Let Catalans vote!
Domenica 9 Novembre 2014 alle 09:45 | 0 commenti
Dopo il 9 novembre l'Europa non potrà più far finta di nulla.
Comunque vada a finire questo 9 Novembre per la Catalunya questa domenica segna una svolta epocale: Madrid non potrà più arroccarsi dietro sentenze o cavilli giuridici mentre Barcellona potrà ben dire d'essere trattata come una colonia. Una colonia alla quale si è cercato fino all'ultimo di impedire persino una consultazione popolare che non ha valore legale.
Una specie di grande sondaggio, una consultazione simbolica gestita da volontari, organizzata da associazioni, l'Assemblea Nazionale Catalana e Omnium Cultural, che da più di due anni guidano la mobilitazione popolare catalana e che per il 9 novembre sono riuscite a mobilitare 41.000 volontari che renderanno possibili le operazioni di voto in centri pubblici e privati di 942 comuni sui 947 della Catalunya.
Dobbiamo all'Assemblea Nazionale Catalana e Omnium Cultural le grandi manifestazioni della Diada, la festa nazionale catalana, degli ultimi anni, ma nel successo di queste iniziative molto ha giocato l'atteggiamento ostile di Madrid che è riuscita nell'esito opposto a quello sperato, convincendo la maggioranza dei catalani a fare fronte compatto. Al motto "Catalogna, un nuovo Stato dell'Europa" quest'anno oltre un milione e 800 mila persone hanno formato una enorme "V" lungo 11 Km del centro di Barcellona, una V che sta per vittoria, volontà , votare.
Oggi è arrivato il momento del V di voto per chiedere ai cittadini catalani quale sia la loro volontà : credere, o no, in uno stato catalano e nel caso di una risposta positiva chiedere se questo nuovo stato debba essere indipendente dalla Spagna. Già domenica sera la V sarà quella di vittoria.
Madrid ha fatto di tutto per impedire questa consultazione, bloccando dapprima il referendum formale proposto dal governo catalano e arrivando da ultimo al pronunciamento il 4 novembre scorso della Corte costituzionale spagnola la quale ha sospeso all'unanimità anche la strada della consultazione simbolica, perché strumento non previsto da nessuno degli ordinamenti spagnoli: come a dire che il popolo catalano non ha nessun diritto ad esprimere la propria volontà perché questa opzione non è contemplata dalle leggi dello stato. Impedire l'espressione della volontà significa reprimere la libertà del cittadino e ciò ha fatto inorridire anche i più moderati tra i catalani, che hanno compreso come domenica 9 novembre si giochi una partita importantissima per la democrazia non solo nella penisola iberica ma in tutta Europa.

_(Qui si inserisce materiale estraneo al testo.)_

(** * caliban/cluster/cluster.py: accelerator-aware job provisioning

    A shallow embedding of the functions of [cluster.py] that decide the
    accelerator validation, the quota-to-limit mapping, the job-name
    sanitisation, the operation polling, the cluster deletion and the job
    submission, together with the properties they satisfy.

    Conventions of the embedding.
    - A Python call either returns a value, raises, or (for the polling
      loop, which has no bound in the source) exhausts the fuel given to
      the model: type [outcome].
    - Remote services are an explicit world [W] threaded through every
      call; what the program logs, prints and requests is recorded, in
      order, as a list of [Event]s.
    - A [str] is a [string] whose characters are the code points below
      256; [isalnum] and [lower] are the tables of [str.isalnum] and
      [str.lower] on that range. *)

From Stdlib Require Import ZArith String Ascii List Bool DecimalString Lia.
From Stdlib Require Import DecimalPos.
From stdpp Require Import base tactics option list strings gmap.

Local Open Scope Z_scope.

(* ===================================================================== *)
(** * Part I: the program *)
(* ===================================================================== *)

(** ** Python outcomes *)

(** The exceptions the modelled code can raise on its own. *)
Inductive exn : Type :=
| IndexError
| KeyError
| TypeError
| NameError (name : string)
| External (what : string).   (* raised inside a collaborator *)

Inductive outcome (A : Type) : Type :=
| Ret (a : A)
| Raise (e : exn)
| Diverge.

Arguments Ret {A} a.
Arguments Raise {A} e.
Arguments Diverge {A}.

(** ** Strings *)

Module PyStr.

Definition code (c : ascii) : N := N_of_ascii c.

Definition between (lo hi : N) (c : ascii) : bool :=
  ((lo <=? code c) && (code c <=? hi))%N.

(** [c.isupper()] for one character. *)
Definition isupper (c : ascii) : bool :=
  between 65 90 c || between 192 214 c || between 216 222 c.

(** [c.isalnum()] for one character. *)
Definition isalnum (c : ascii) : bool :=
  between 48 57 c || between 65 90 c || between 97 122 c
  || between 170 170 c || between 178 179 c || between 181 181 c
  || between 185 186 c || between 188 190 c
  || between 192 214 c || between 216 246 c || between 248 255 c.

¡Madrid ens roba! dicono a Barcellona e non occorre troppa fantasia per capire che il furto non riguarda solo quei 16 miliardi di € di residuo fiscale a cui accennavamo all'inizio, ma anche, se non soprattutto, il furto della libertà di pensiero, della cultura e storia catalana. La repressione spagnola è vissuta come un rigurgito di totalitarismo che oggi prende le forme del neocentralismo. Un neocentralismo che spaventa tutti, dai moderati di Artur Mas alla teologa benedettina Teresa Forcade. Un neocentralismo che ha spinto a livello internazionale molti intellettuali, tra i quali Dario Fo e Andrea Camilleri, a sottoscrivere il manifesto "Let Catalans vote", lasciamo votare i catalani. Che si tratti di Mariano Rajoy a Madrid o di Matteo Renzi a Roma, il neocentralismo è una forma reazionaria pericolosissima, che spiana la strada a modelli di totalitarismo sconfitti dalla storia.
Per questo, dopo il 9 novembre l'Europa tutta deve interrogarsi sulle ragioni legittime e democratiche degli Indipendentisti: in Scozia la Gran Bretagna ha dimostrato d'essere uno stato democratico. In Spagna si è democratici fino a quando non si toccano gli interessi dello stato centrale. Solo in Spagna?